The latest meeting was a departure for the Society with an evening highlighting two of the distinctions that can be awarded to photographers by the Royal Photographic Society. It was founded, almost unbelievably, in 1853 under the patronage of Queen Victoria and has the Duchess of Cambridge, a photographer herself, as its current royal patron. The distinctions are made to individuals on the basis of collections of their photographs organised and presented as a panel. We were fortunate to have three club members and two visitors who guided us through their successful panels, two at Licentiateship level (LRPS) and three at Associateship level (ARPS).
Julie Walker started the evening by presenting her LRPS panel and explaining both the requirements for entering for this distinction as well as guiding us through her prints. The optimal print size recommended is around A4 size in a 21 by 16 inch plain white mount. The aim of the LRPS distinction is to recognise the photographer’s proficiency in various photographic techniques. Julie’s images included a mix of landscapes,
mainly from Yellowstone national park, and wildlife images taken under different lighting conditions, at different focal lengths (from close-ups to distant views), with different depths of field to show the effects of having only the main subject sharp or the whole image pin sharp.
For this level ten prints are required which are usually presented as two rows of five in a balanced arrangement so that, for example, vertical portrait format prints might bookend the panel at each extreme with landscape or square format prints in between.

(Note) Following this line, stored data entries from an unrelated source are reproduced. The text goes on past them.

(* ===== verification/Parsec.v ===== *)
(** * The crypto providers

    crypto.Provider of internal/crypto: the software provider's signatures
    (aes_provider.go; its encryption is in [Secure]) and the provider of
    internal/satellite/parsec, whose signing key stays in a secure element:
    detect.go, provider.go and signer.go.

    The standard library's ECDSA and its parsing of public keys are
    parameters. *)

From Stdlib Require Import Ascii.
From S2P Require Import Prelude Free GoLib CryptoLib SatState SatWorld Secure ParsecWire ParsecAlgorithms ParsecClient.

#[local] Open Scope string_scope.
#[local] Open Scope list_scope.

(** crypto/ecdsa on P-256, and x509.ParsePKIXPublicKey: [None] is a key of
    another type.  GenerateKey and SignASN1 read random bytes. *)
Class EcdsaLib := {
  ecdsa_PrivateKey : Type;
  ecdsa_PublicKey : Type;
  ecdsa_public : ecdsa_PrivateKey -> ecdsa_PublicKey;
  ecdsa_GenerateKey : free base (result ecdsa_PrivateKey);
  ecdsa_SignASN1 : ecdsa_PrivateKey -> list ascii -> free base (result (list ascii));
  ecdsa_VerifyASN1 : ecdsa_PublicKey -> list ascii -> list ascii -> bool;
  ParsePKIXPublicKey : list ascii -> string + option ecdsa_PublicKey }.

(** crypto.PrivateKey and crypto.PublicKey are [any]. *)
Inductive any_key `{EcdsaLib} :=
| KeyRef (Name : string)
| EcdsaPrivate (k : ecdsa_PrivateKey)
| EcdsaPublic (k : ecdsa_PublicKey)
| OtherKey.

(** crypto.Provider over the effects [E] *)
Class CryptoProvider (E : Type -> Type) `{EcdsaLib} := {
  Sign : list ascii -> any_key -> free E (result (list ascii));
  Verify : list ascii -> list ascii -> any_key -> free E (result unit);
  GenerateKeyPair : free E (result (any_key * any_key));
  Hash : list ascii -> list ascii }.

(* ------------------------------------------------------------------ *)
(** ** AESProvider *)

Definition ErrSignatureMismatch : goerr := PlainErr "signature verification failed".

Section AESProvider.
Context `{Sha256, EcdsaLib}.

Definition aes_Sign (dat : list ascii) (key : any_key) : free base (result (list ascii)) :=
  match key with
  | EcdsaPrivate k => let? sig := ecdsa_SignASN1 k (sha256_Sum dat) catch wrap "sign data" in ok sig
  | _ => throw (PlainErr "expected *ecdsa.PrivateKey")
  end.

Definition aes_Verify (dat signature : list ascii) (key : any_key) : free base (result unit) :=
  match key with
  | EcdsaPublic k =>
      if ecdsa_VerifyASN1 k (sha256_Sum dat) signature then ok tt else throw ErrSignatureMismatch
  | _ => throw (PlainErr "expected *ecdsa.PublicKey")
  end.

Definition aes_GenerateKeyPair : free base (result (any_key * any_key)) :=
  let? privateKey := ecdsa_GenerateKey catch wrap "generate key pair" in
  ok (EcdsaPrivate privateKey, EcdsaPublic (ecdsa_public privateKey)).

Definition aes_Hash (dat : list ascii) : list ascii := sha256_Sum dat.

Definition AESProvider : CryptoProvider base :=
  {| Sign := aes_Sign; Verify := aes_Verify; GenerateKeyPair := aes_GenerateKeyPair; Hash := aes_Hash |}.

End AESProvider.

(* ------------------------------------------------------------------ *)
(** ** detect.go *)

Section Detect.
Context `{Proto, NetUrl}.

Definition set_endpoint (socketPath : string) : free parsec (result unit) :=
  if String.eqb socketPath "" then ok tt else perform (Setenv ("unix:" +:+ socketPath)).

Definition Detect (socketPath : string) : free parsec bool :=
  try (set_endpoint socketPath) (fun _ => Ret false) (fun _ =>
  try (CreateConfiguredClient (CConfig NewClientConfig)) (fun _ => Ret false) (fun c =>
  let* r := Ping c in
  BasicClient_Close ;;;
  Ret (match r with inl _ => false | inr _ => true end))).

Definition MustDetect (socketPath : string) : free parsec (result unit) :=
  let* found := Detect socketPath in
  if found : bool then ok tt
  else throw (PlainErr ("parsec daemon not reachable at " +:+ socketPath +:+ ": ensure the parsec service is running")).

End Detect.

(** Without the build tag: detect_stub.go *)
Definition ErrParsecNotAvailable : goerr :=
  PlainErr "PARSEC support not compiled in this build (rebuild with -tags parsec)".
Definition Detect_stub (socketPath : string) : bool := false.
Definition MustDetect_stub (socketPath : string) : result unit := inl ErrParsecNotAvailable.

(* ------------------------------------------------------------------ *)
(** ** provider.go *)

Definition identityKeyName : string := "satellite-identity-key".

(** The attributes of the identity key: ECDSA with SHA-256 on P-256, to sign
    and verify and not to be exported *)
Definition identityAttributes : KeyAttributes :=
  mkKeyAttributes (Some (EccKeyPair KeyTypeSECPR1)) 256
    (Some (mkKeyPolicy (mkUsageFlags false false false false false true true true true false)
                       (NewEcdsa HashAlgorithmTypeSHA256))).

(** NewAsymmetricSignature().Ecdsa(SHA256).GetAsymmetricSignature() *)
Definition ecdsa_sha256 : AsymmetricSignatureAlgorithm := Ecdsa (SignHashSpecific HashAlgorithmTypeSHA256).

Lemma sigAlg_is : GetAsymmetricSignature (NewEcdsa HashAlgorithmTypeSHA256) = Some ecdsa_sha256.
Proof. done. Qed.

Section KeyProvider.
Context `{Proto, NetUrl, Sha256, EcdsaLib}.

(** KeyProvider{client} *)
Section Methods.
Context (client : BasicClient).

Definition ensureIdentityKey : free parsec (result unit) :=
  let? keys := ListKeys client catch wrap "list parsec keys" in
  if existsb (fun k => String.eqb (ki_Name k) identityKeyName) keys then ok tt
  else
    let? _ := PsaGenerateKey client identityKeyName identityAttributes catch wrap "generate identity key in parsec" in
    ok tt.

(** A no-op until the client library has AEAD keys *)
Definition ensureConfigSealKey : free parsec (result unit) := ok tt.

Definition kp_Close : free parsec (result unit) := BasicClient_Close.

Definition kp_Sign (dat : list ascii) (key : any_key) : free parsec (result (list ascii)) :=
  match key with
  | KeyRef Name =>
      let? sig := PsaSignHash client Name (sha256_Sum dat) ecdsa_sha256 catch wrap ("parsec sign with key " +:+ Name) in
      ok sig
  | _ => throw (PlainErr "parsec provider requires KeyRef")
  end.

Definition kp_Verify (dat signature : list ascii) (key : any_key) : free parsec (result unit) :=
  match key with
  | KeyRef Name =>
      let? _ := PsaVerifyHash client Name (sha256_Sum dat) signature ecdsa_sha256 catch wrap "parsec verify" in
      ok tt
  | _ => throw (PlainErr "parsec provider requires KeyRef for Verify")
  end.

(** x509.ParsePKIXPublicKey as an [any] *)
Definition parse_public (pubDER : list ascii) : result any_key :=
  match ParsePKIXPublicKey pubDER with
  | inl e => inl (WrapErr "parse exported public key" (PlainErr e))
  | inr (Some k) => inr (EcdsaPublic k)
  | inr None => inr OtherKey
  end.

Definition kp_GenerateKeyPair : free parsec (result (any_key * any_key)) :=
  let? _ := ensureIdentityKey catch throw in
  let? pubDER := PsaExportPublicKey client identityKeyName catch wrap "export public key from parsec" in
  let? pub := Ret (parse_public pubDER) catch throw in
  ok (KeyRef identityKeyName, pub).

Definition kp_Hash (dat : list ascii) : list ascii := sha256_Sum dat.

(** uint64(n) of the int *)
Definition kp_RandomBytes (n : Z) : free parsec (result (list ascii)) :=
  let? b := PsaGenerateRandom client (n mod 2 ^ 64)%Z catch wrap "parsec generate random" in ok b.

Definition KeyProvider : CryptoProvider parsec :=
  {| Sign := kp_Sign; Verify := kp_Verify; GenerateKeyPair := kp_GenerateKeyPair; Hash := kp_Hash |}.

End Methods.

(** Encryption is the software provider's; the derivation has its own errors. *)
Definition kp_Encrypt `{AesGcm} (plaintext key : list ascii) : free base (result (list ascii)) := Secure.Encrypt plaintext key.
Definition kp_Decrypt `{AesGcm} (ciphertext key : list ascii) : result (list ascii) := Secure.Decrypt ciphertext key.
Definition kp_DeriveKey `{Argon2} (input salt : list ascii) (keyLen : Z) : result (list ascii) :=
  if (length input =? 0)%nat then inl (PlainErr "empty input")
  else if (keyLen <=? 0)%Z then inl (PlainErr ("invalid key length " +:+ Go.itoa keyLen))
  else inr (argon2_IDKey input salt 3 (64 * 1024) 4 (keyLen mod 2 ^ 32)%Z).

(** The provider's client *)
Definition NewKeyProvider (socketPath : string) : free parsec (result BasicClient) :=
  let? _ := set_endpoint socketPath catch wrap "set PARSEC_SERVICE_ENDPOINT" in
  let? client := CreateConfiguredClient (CConfig NewClientConfig)
    catch wrap ("connect to parsec daemon at " +:+ socketPath) in
  let? _ := ensureIdentityKey client catch throw in
  let? _ := ensureConfigSealKey catch throw in
  ok client.

(** Of main: with --parsec-enabled, or the start fails *)
Definition parsec_start (socketPath : string) : free parsec (result BasicClient) :=
  let? _ := MustDetect socketPath catch wrap "parsec startup check failed" in
  let? p := NewKeyProvider socketPath catch wrap "failed to init parsec provider" in
  ok p.

(* ------------------------------------------------------------------ *)
(** ** signer.go *)

Record Signer := mkSigner { sg_client : BasicClient; sg_keyName : string; sg_pub : any_key; sg_sigAlg : AsymmetricSignatureAlgorithm }.

Definition NewSigner (client : BasicClient) (keyName : string) : free parsec (result Signer) :=
  let? pubDER := PsaExportPublicKey client keyName catch wrap ("export public key " +:+ keyName +:+ " from parsec") in
  let? pub := Ret (parse_public pubDER) catch throw in
  ok (mkSigner client keyName pub ecdsa_sha256).

Definition kp_NewSigner (client : BasicClient) : free parsec (result Signer) := NewSigner client identityKeyName.

Definition Public (s : Signer) : any_key := sg_pub s.

(** crypto.Hash; the options may be nil. *)
Definition crypto_SHA256 : Z := 5.

Definition Signer_Sign (s : Signer) (digest : list ascii) (opts : option Z) : free parsec (result (list ascii)) :=
  if (match opts with Some h => negb (h =? 0)%Z && negb (h =? crypto_SHA256)%Z | None => false end)
  then throw (PlainErr "parsec signer is bound to ECDSA-P256/SHA-256")
  else if negb (length digest =? 32)%nat then throw (PlainErr "parsec signer expects a 32-byte SHA-256 digest")
  else
    let? sig := PsaSignHash (sg_client s) (sg_keyName s) digest (sg_sigAlg s)
      catch wrap ("parsec sign with key " +:+ sg_keyName s) in
    ok sig.

End KeyProvider.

Julie arranged for corresponding images to appear on the two rows, such that landscapes were positioned above each other and her raptor bird images were positioned above each other. The importance of a visually pleasing balanced panel is emphasised by the requirement to submit a hanging plan to show precisely how the prints should be displayed for judging. There are five assessors and a chairperson doing the judging and after a period spent examining the prints they each pronounce an indicative judgment of pass or fail. One assessor recommending pass and one assessor recommending fail then present their reasoning with a critique of each photograph in the panel. The chairperson may well intervene during these discussions with guiding principles or other observations. After this a second and binding vote is taken with the opportunity for assessors to change their original judgements and the award is made or not on the basis of a simple majority.
Aileen Hopkins also presented her LRPS panel which was a mixture of travel photographs from Burma and Singapore which included individual portraits and people groups as well as urban and rural landscapes and achitectural images, with some taken indoors in low-light conditions. Again, her prints demonstrated a command of different photographic techniques and were arranged in a visually balanced panel.

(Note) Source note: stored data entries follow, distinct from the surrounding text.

(* ===== verification/Manager.v ===== *)
(** * The configuration manager

    pkg/config/manager.go, getters.go and modifiers.go.  Every operation takes
    the manager's mutex and is one step for the other goroutines.  GetConfig
    returns a pointer to the current configuration; it is modelled by its value
    at that moment. *)

From stdpp Require Import gmap relations.
From Stdlib Require Import Ascii.
From S2P Require Import Prelude Utf8 GoLib Json AuditTrail SatConfig Free CryptoLib SatState SatWorld SatRun Device Secure.

#[local] Open Scope string_scope.
#[local] Open Scope list_scope.

(* ------------------------------------------------------------------ *)
(** ** modifiers.go *)

Definition on_state (f : StateConfig -> StateConfig) (c : Config) : Config :=
  set_cf_StateConfig (f (cf_StateConfig c)) c.
Definition on_local (f : RegistryCredentials -> RegistryCredentials) : Config -> Config :=
  on_app (fun a => set_ac_LocalRegistryCredentials (f (ac_LocalRegistryCredentials a)) a).

Definition SetStateURL (url : string) : Config -> Config := on_state (set_stc_StateURL url).
Definition SetStateAuth (username password registryURL : string) : Config -> Config :=
  on_state (fun s => set_stc_RegistryCredentials
    (set_rc_Password password (set_rc_URL registryURL (set_rc_Username username (stc_RegistryCredentials s)))) s).
Definition SetStateConfig (sc : StateConfig) : Config -> Config := set_cf_StateConfig sc.
Definition SetGroundControlURL (url : string) : Config -> Config := on_app (set_ac_GroundControlURL url).
Definition SetLogLevel (level : string) : Config -> Config := on_app (set_ac_LogLevel level).
Definition SetUseUnsecure (use : bool) : Config -> Config := on_app (set_ac_UseUnsecure use).
Definition SetStateReplicationInterval (cronExpr : string) : Config -> Config :=
  on_app (set_ac_StateReplicationInterval cronExpr).
Definition SetRegisterSatelliteInterval (cronExpr : string) : Config -> Config :=
  on_app (set_ac_RegisterSatelliteInterval cronExpr).
Definition SetBringOwnRegistry (flag : bool) : Config -> Config := on_app (set_ac_BringOwnRegistry flag).
Definition SetLocalRegistryURL (url : string) : Config -> Config := on_local (set_rc_URL url).
Definition SetLocalRegistryUsername (username : string) : Config -> Config := on_local (set_rc_Username username).
Definition SetLocalRegistryPassword (password : string) : Config -> Config := on_local (set_rc_Password password).
Definition SetLocalRegistryCredentials (creds : RegistryCredentials) : Config -> Config :=
  on_app (set_ac_LocalRegistryCredentials creds).
Definition SetZotConfigRaw (raw : string) : Config -> Config := set_cf_ZotConfigRaw raw.
Definition SetSPIFFEConfig (cfg : SPIFFEConfig) : Config -> Config := on_app (set_ac_SPIFFE cfg).
Definition SetSPIFFEEnabled (enabled : bool) : Config -> Config :=
  on_app (fun a => set_ac_SPIFFE (set_sp_Enabled enabled (ac_SPIFFE a)) a).
Definition SetRegistryFallbackConfig (fb : RegistryFallbackConfig) : Config -> Config :=
  on_app (set_ac_RegistryFallback fb).
Definition SetHarborRegistryURL (url : string) : Config -> Config := on_app (set_ac_HarborRegistryURL url).
Definition SetDirectDelivery (dd : DirectDeliveryConfig) : Config -> Config := on_app (set_ac_DirectDelivery dd).

(** [None] is the error of ReplaceURLHost. *)
Definition ApplyHarborRegistryOverride `{NetUrl} (sc : StateConfig) (override : string) : option StateConfig :=
  let creds := stc_RegistryCredentials sc in
  auth ← (if String.eqb (rc_URL creds) "" then Some "" else ReplaceURLHost (rc_URL creds) override);
  state ← (if String.eqb (stc_StateURL sc) "" then Some "" else ReplaceURLHost (stc_StateURL sc) override);
  Some (mkStateConfig (set_rc_URL auth creds) state).

(* ------------------------------------------------------------------ *)
(** ** manager.go *)

Inductive ConfigChange :=
| LogLevelChanged (old new : string)
| IntervalsChanged (old new : string)
| ZotConfigChanged
| AuditConfigChanged (old new : AuditConfig).

Definition NewConfigManager (configPath prevConfigPath token defaultGroundControlURL : string)
    (jsonLog : bool) (config : Config) : ConfigManager :=
  mkConfigManager config token defaultGroundControlURL jsonLog configPath prevConfigPath
    (ac_EncryptConfig (cf_AppConfig config)).

Definition detectChanges (oldConfig newConfig : Config) : list ConfigChange :=
  let old := cf_AppConfig oldConfig in let new := cf_AppConfig newConfig in
  (if negb (String.eqb (ac_LogLevel old) (ac_LogLevel new))
   then [LogLevelChanged (ac_LogLevel old) (ac_LogLevel new)] else []) ++
  (if negb (String.eqb (ac_StateReplicationInterval old) (ac_StateReplicationInterval new))
   then [IntervalsChanged (ac_StateReplicationInterval old) (ac_StateReplicationInterval new)] else []) ++
  (if negb (String.eqb (cf_ZotConfigRaw oldConfig) (cf_ZotConfigRaw newConfig))
   then [ZotConfigChanged] else []) ++
  (if negb (Equal (ac_Audit old) (ac_Audit new))
   then [AuditConfigChanged (ac_Audit old) (ac_Audit new)] else []).

Section Manager.
Context `{Argon2, Sha256, AesGcm, SatEnv, NetUrl, GoQuote}.

Definition lift_base {A} (r : result A) : free base (result A) := Ret r.

Definition writeConfigUnlocked (config : Config) (path : string) : free base (result unit) :=
  let* cm := perform GetCm in
  let? data :=
    (if cm_encryptEnabled cm
     then try (EncryptConfig config) (wrap "encrypt config") ok
     else lift_base (MarshalIndentConfig config))
    catch throw in
  perform (WriteFile path data).

Definition WriteConfig : free base (result unit) :=
  let* cm := perform GetCm in
  writeConfigUnlocked (cm_config cm) (cm_configPath cm).

Definition WriteConfigToDisk (config : Config) : free base (result unit) :=
  let* cm := perform GetCm in
  writeConfigUnlocked config (cm_configPath cm).

Definition WritePrevConfigToDisk (config : Config) : free base (result unit) :=
  let* cm := perform GetCm in
  writeConfigUnlocked config (cm_prevConfigPath cm).

Definition With (mutators : list (Config -> Config)) : free base unit :=
  perform (SetCm (fun cm => set_cm_config (foldl (fun c mutate => mutate c) (cm_config cm) mutators) cm)).

(** A file without content is treated like a missing one. *)
Definition readAndReturnConfig (path : string) : free base (result Config) :=
  let? data := perform (ReadFile (path_Clean path)) catch throw in
  let trimmed := TrimSpace data in
  if String.eqb trimmed "" || String.eqb trimmed "{}" then throw NotExist
  else if IsEncrypted data then
    try (DecryptConfig data no_config) (wrap "decrypt config") ok
  else
    match UnmarshalConfig data no_config with
    | None => throw (PlainErr "json")
    | Some cfg => ok cfg
    end.

(** The changes or the error, with the warnings *)
Definition ReloadConfig : free base (list string * result (list ConfigChange)) :=
  let* cm := perform GetCm in
  let oldConfig := cm_config cm in
  let? newConfig := readAndReturnConfig (cm_configPath cm)
    catch (fun e => Ret ([], inl (WrapErr "failed to read config from disk" e))) in
  match ValidateAndEnforceDefaults (Some newConfig) (cm_DefaultGroundControlURL cm) with
  | (warnings, inl e) => Ret (warnings, inl (WrapErr "failed to validate reloaded config" e))
  | (warnings, inr validatedConfig) =>
      let changes := detectChanges oldConfig validatedConfig in
      perform (SetCm (set_cm_config validatedConfig)) ;;;
      Ret (warnings, inr changes)
  end.

Definition InitConfigManager (token groundControlURL configPath prevConfigPath : string)
    (jsonLogging useUnsecure : bool) : free base (list string * result ConfigManager) :=
  match ParseRequestURI groundControlURL with
  | inl m => Ret ([], inl (WrapErr "invalid URL provided for ground_control_url env var" (PlainErr m)))
  | inr _ =>
      let* read := readAndReturnConfig configPath in
      let found :=
        match read with
        | inr cfg => inr cfg
        | inl e => if Err.is_not_exist e then inr no_config else inl (WrapErr "failed to read config" e)
        end in
      match found with
      | inl e => Ret ([], inl e)
      | inr cfg =>
          let cfg := if useUnsecure then SetUseUnsecure true cfg else cfg in
          let '(warnings, validated) := ValidateAndEnforceDefaults (Some cfg) groundControlURL in
          Ret (warnings, match validated with
                         | inl e => inl (WrapErr "invalid config" e)
                         | inr cfg => inr (NewConfigManager configPath prevConfigPath token groundControlURL jsonLogging cfg)
                         end)
      end
  end.

(* ------------------------------------------------------------------ *)
(** ** getters.go *)

Definition get {A} (f : ConfigManager -> A) : free base A :=
  let* cm := perform GetCm in Ret (f cm).
Definition get_config {A} (f : Config -> A) : free base A := get (fun cm => f (cm_config cm)).
Definition get_app {A} (f : AppConfig -> A) : free base A := get_config (fun c => f (cf_AppConfig c)).
Definition get_source {A} (f : RegistryCredentials -> A) : free base A :=
  get_config (fun c => f (stc_RegistryCredentials (cf_StateConfig c))).
Definition get_local {A} (f : RegistryCredentials -> A) : free base A :=
  get_app (fun a => f (ac_LocalRegistryCredentials a)).

Definition IsZTRDone : free base bool := get_source (fun r => negb (String.eqb (rc_Username r) "")).
Definition GetLogLevel : free base string := get_app ac_LogLevel.
Definition IsJSONLog : free base bool := get cm_JsonLog.
Definition GetOwnRegistry : free base bool := get_app ac_BringOwnRegistry.
Definition UseUnsecure : free base bool := get_app ac_UseUnsecure.
Definition GetSourceRegistryPassword : free base string := get_source rc_Password.
Definition GetSourceRegistryUsername : free base string := get_source rc_Username.
Definition GetSourceRegistryURL : free base string := get_source rc_URL.
Definition GetSourceRegistryCredentials : free base RegistryCredentials := get_source id.
Definition GetStateURL : free base string := get_config (fun c => stc_StateURL (cf_StateConfig c)).
Definition GetRemoteRegistryUsername : free base string := get_local rc_Username.
Definition GetRemoteRegistryPassword : free base string := get_local rc_Password.
Definition GetLocalRegistryURL : free base string := get_local rc_URL.
Definition GetRemoteRegistryCredentials : free base RegistryCredentials := get_local id.
Definition GetRegistrationInterval : free base string := get_app ac_RegisterSatelliteInterval.
Definition GetStateReplicationInterval : free base string := get_app ac_StateReplicationInterval.
Definition GetHeartbeatInterval : free base string := get_app ac_HeartbeatInterval.
Definition GetMetricsConfig : free base MetricsConfig := get_app ac_Metrics.
Definition GetStateConfig : free base StateConfig := get_config cf_StateConfig.
Definition ResolveGroundControlURL : free base string :=
  get (fun cm =>
    let url := ac_GroundControlURL (cf_AppConfig (cm_config cm)) in
    if negb (String.eqb url "") then url else cm_DefaultGroundControlURL cm).
Definition GetToken : free base string := get cm_Token.
Definition GetRawZotConfig : free base string := get_config cf_ZotConfigRaw.
Definition GetConfig : free base Config := get_config id.
Definition GetTLSConfig : free base TLSConfig := get_app ac_TLS.
Definition ShouldEncryptConfig : free base bool := get_app ac_EncryptConfig.
Definition GetSPIFFEConfig : free base SPIFFEConfig := get_app ac_SPIFFE.
Definition IsSPIFFEEnabled : free base bool := get_app (fun a => sp_Enabled (ac_SPIFFE a)).
Definition GetRegistryFallbackConfig : free base RegistryFallbackConfig := get_app ac_RegistryFallback.
Definition GetAuditConfig : free base AuditConfig := get_app ac_Audit.
Definition GetHarborRegistryURL : free base string := get_app ac_HarborRegistryURL.
Definition GetDirectDeliveryConfig : free base DirectDeliveryConfig := get_app ac_DirectDelivery.

End Manager.

(* ------------------------------------------------------------------ *)
(** ** Properties of the configuration manager

    What writing, loading and reloading the configuration do, on every
    failure. *)

Section Facts.
Context `{Registries, Argon2, Sha256, AesGcm, SatEnv, NetUrl, GoQuote}.

Abbreviation brun := (frun (@exec_base _)).

Lemma calm_serial names : forall d, calm (first_serial d names).
Proof.
  induction names as [|name names IH]; intros d; cbn [first_serial]; [exact I|].
  destruct (skip_block_device name); [apply IH|]. apply calm_bind; [by apply calm_op|].
  intros [e|data]; [apply IH|]. destruct (String.eqb _ _); [apply IH|exact I].
Qed.

Lemma calm_fingerprint d : calm (GetFingerprint d).
Proof.
  unfold GetFingerprint, GetMachineID, GetMACAddress, GetDiskSerial, wrap, throw, ok.
  repeat first [apply calm_serial | calm_step].
Qed.

Lemma calm_encrypt c : calm (EncryptConfig c).
Proof.
  unfold EncryptConfig, EncryptBytes, deriveKey, deriveKeyWithSalt, Encrypt, RandomBytes, wrap, throw, ok.
  repeat first [apply calm_fingerprint | calm_step].
Qed.

(** The text a configuration is written as: JSON in clear, or sealed for this
    device *)
Definition config_text (cm : ConfigManager) (config : Config) (w : SWorld) (text : string) : Prop :=
  if cm_encryptEnabled cm then (brun (EncryptConfig config) (s_tick w)).2 = inr text
  else MarshalIndentConfig config = inr text.

(** What is left when the configuration was to be written: it was, or the
    file is as it was, or holds a prefix of the text. *)
Inductive written (config : Config) (path : string) (w w' : SWorld) : result unit -> Prop :=
| written_all text :
    config_text (sw_cm w) config w text ->
    quiet (s_files (<[path := text]> (sw_files w)) w) w' -> written config path w w' (inr tt)
| written_not e : quiet w w' -> written config path w w' (inl e)
| written_part e text n :
    config_text (sw_cm w) config w text ->
    quiet (s_files (<[path := Go.take_bytes n text]> (sw_files w)) w) w' -> written config path w w' (inl e).

Lemma write_unlocked config path w :
  let out := brun (writeConfigUnlocked config path) w in written config path w out.1 out.2.
Proof.
  unfold writeConfigUnlocked, config_text. rewrite frun_bind. cbn [frun perform exec_base].
  rewrite brun_try.
  set (m := if cm_encryptEnabled (sw_cm w) then _ else _).
  assert (calm m) as Hm.
  { subst m. unfold wrap, ok, lift_base. repeat first [apply calm_encrypt | calm_step]. }
  pose proof (calm_run m (s_tick w) Hm) as Hq.
  assert (forall text, (brun m (s_tick w)).2 = inr text -> config_text (sw_cm w) config w text) as Ht.
  { subst m. unfold config_text. intros text. destruct (cm_encryptEnabled (sw_cm w)); [|done].
    rewrite brun_try. destruct (brun (EncryptConfig config) (s_tick w)) as [w1 [e|x]]; done. }
  destruct (brun m (s_tick w)) as [w1 [e|text]]; cbn [fst snd] in *; [by apply written_not|].
  assert (sw_files w1 = sw_files w) as Hf by apply (quiet_fields _ _ Hq).
  cbn [frun perform exec_base]. rewrite Hf.
  destruct (fault w1) as [[m' n]|]; cbn [fst snd].
  - eapply written_part; [by apply Ht|]. by apply quiet_tick_files.
  - eapply written_all; [by apply Ht|]. by apply quiet_tick_files.
Qed.

End Facts.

The ARPS distinction panel is very different with fifteen prints (in three rows) reflecting a single theme within a specific genre and which together demonstrate the development of a cohesive photographic style. This requirement is emphasised by the need to present a written statement of the intentions and aims of the panel as well as a hanging plan for the display. Linda Duncalf showed her very distinctive fine art panel of creative multi-exposure images of trees.
In these two or three images were overlaid to create each print using an app on her mobile phone.
All her prints were printed on the same photographic paper and at the same square size.
Carmen Norman’s ARPS panel was also in the fine art genre but was a collection of delicate Lake District landscapes all of which were suffused with mist to varying degrees. The emphasis on misty scenes meant special care was needed with the choice of paper (Permajet Distinction) to allow the warmth and detail of the mist to shine through the images.
The final ARPS panel was in the travel photography genre and was presented by Tim Hancock from Junction 36 Photo Club near Kendal. His theme was people in Paris, including visiting tourists and locals at work and play. All prints were 10 by 8 inches on a lustre photographic paper. Tim emphasised the need in the travel genre to have a central print in the panel arrangement which defined the location and so tourists around the Arc de Triomphe with the Eiffel Tower in the background fitted the bill perfectly.
All the presenters were enthusiastically received by an audience who were appreciative of the quality and variety of prints on show as well as gaining an understanding of the distinction requirements and the inspiration to perhaps have a go themselves.